* Exercise instructions: Please repeat exactly the lines below from the one containing "attempt succeeds; it" down to the one containing "assert (WifiMask ∈", both included, and nothing else.

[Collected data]
(** With a name and an interface [wifi_sta_connect] returns exactly when an
    attempt succeeds; it returns 0, and its callbacks, which are on its stack,
    are registered no longer. *)
Lemma wifi_returns k n :
  CONFIG_BROKER_WIFI_SSID k <> [] -> net_iface n = true ->
  if existsb (fun a => linked (at_events a)) (net_attempts n)
  then exists w bound, wifi_sta_connect k n (Wifi 0 0 []) = Some (0, w, bound) /\ w_cbs w = []
  else wifi_sta_connect k n (Wifi 0 0 []) = None.
Proof.
  intros Hs Hi. unfold wifi_sta_connect. destruct (CONFIG_BROKER_WIFI_SSID k) as [|ch ssid]; [done|]. rewrite Hi. cbn [negb].
  set (w0 := if CONFIG_NET_DHCPV4 k then _ else _).
  assert (WifiMask ∈ w_cbs w0 /\ wifi_connected_sem w0 = 0) as [Hm Hz]
    by (unfold w0; destruct (CONFIG_NET_DHCPV4 k); cbn; (split; [set_solver|done])).
  pose proof (connect_loop_spec 1 (net_attempts n) w0 Hm Hz) as H.
  destruct (list_find _ (net_attempts n)) as [[i a]|] eqn:F.
  - apply list_find_Some in F as (Hl & Ha & _).
    replace (existsb _ _) with true.
    2: { symmetry. apply existsb_exists. exists a. split; [|done]. apply list_elem_of_In. by eapply list_elem_of_lookup_2. }
    destruct H as (w1 & later & -> & Hc). subst w0.
    destruct (CONFIG_NET_DHCPV4 k).
    + pose proof (k_sem_take_cbs BoundSem (later ++ net_dhcp n) w1) as Hk.
      destruct (k_sem_take BoundSem _ w1) as [[bound w2] later2]. cbn [fst snd] in Hk.
      eexists _, _. split; [reflexivity|]. cbn [w_cbs net_mgmt_del_event_callback]. by rewrite Hk, Hc.
    + eexists _, _. split; [reflexivity|]. cbn [w_cbs net_mgmt_del_event_callback]. by rewrite Hc.
  - replace (existsb _ _) with false; [by rewrite H|].
    symmetry. apply not_true_is_false. intros (a & Ha & La)%existsb_exists. apply list_find_None in F.
    apply list_elem_of_In in Ha. by apply (proj1 (Forall_forall _ _) F a Ha).
Qed.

* Problem solution:
    attempt succeeds; it returns 0, and its callbacks, which are on its stack,
    are registered no longer. *)
Lemma wifi_returns k n :
  CONFIG_BROKER_WIFI_SSID k <> [] -> net_iface n = true ->
  if existsb (fun a => linked (at_events a)) (net_attempts n)
  then exists w bound, wifi_sta_connect k n (Wifi 0 0 []) = Some (0, w, bound) /\ w_cbs w = []
  else wifi_sta_connect k n (Wifi 0 0 []) = None.
Proof.
  intros Hs Hi. unfold wifi_sta_connect. destruct (CONFIG_BROKER_WIFI_SSID k) as [|ch ssid]; [done|]. rewrite Hi. cbn [negb].
  set (w0 := if CONFIG_NET_DHCPV4 k then _ else _).
  assert (WifiMask ∈ w_cbs w0 /\ wifi_connected_sem w0 = 0) as [Hm Hz]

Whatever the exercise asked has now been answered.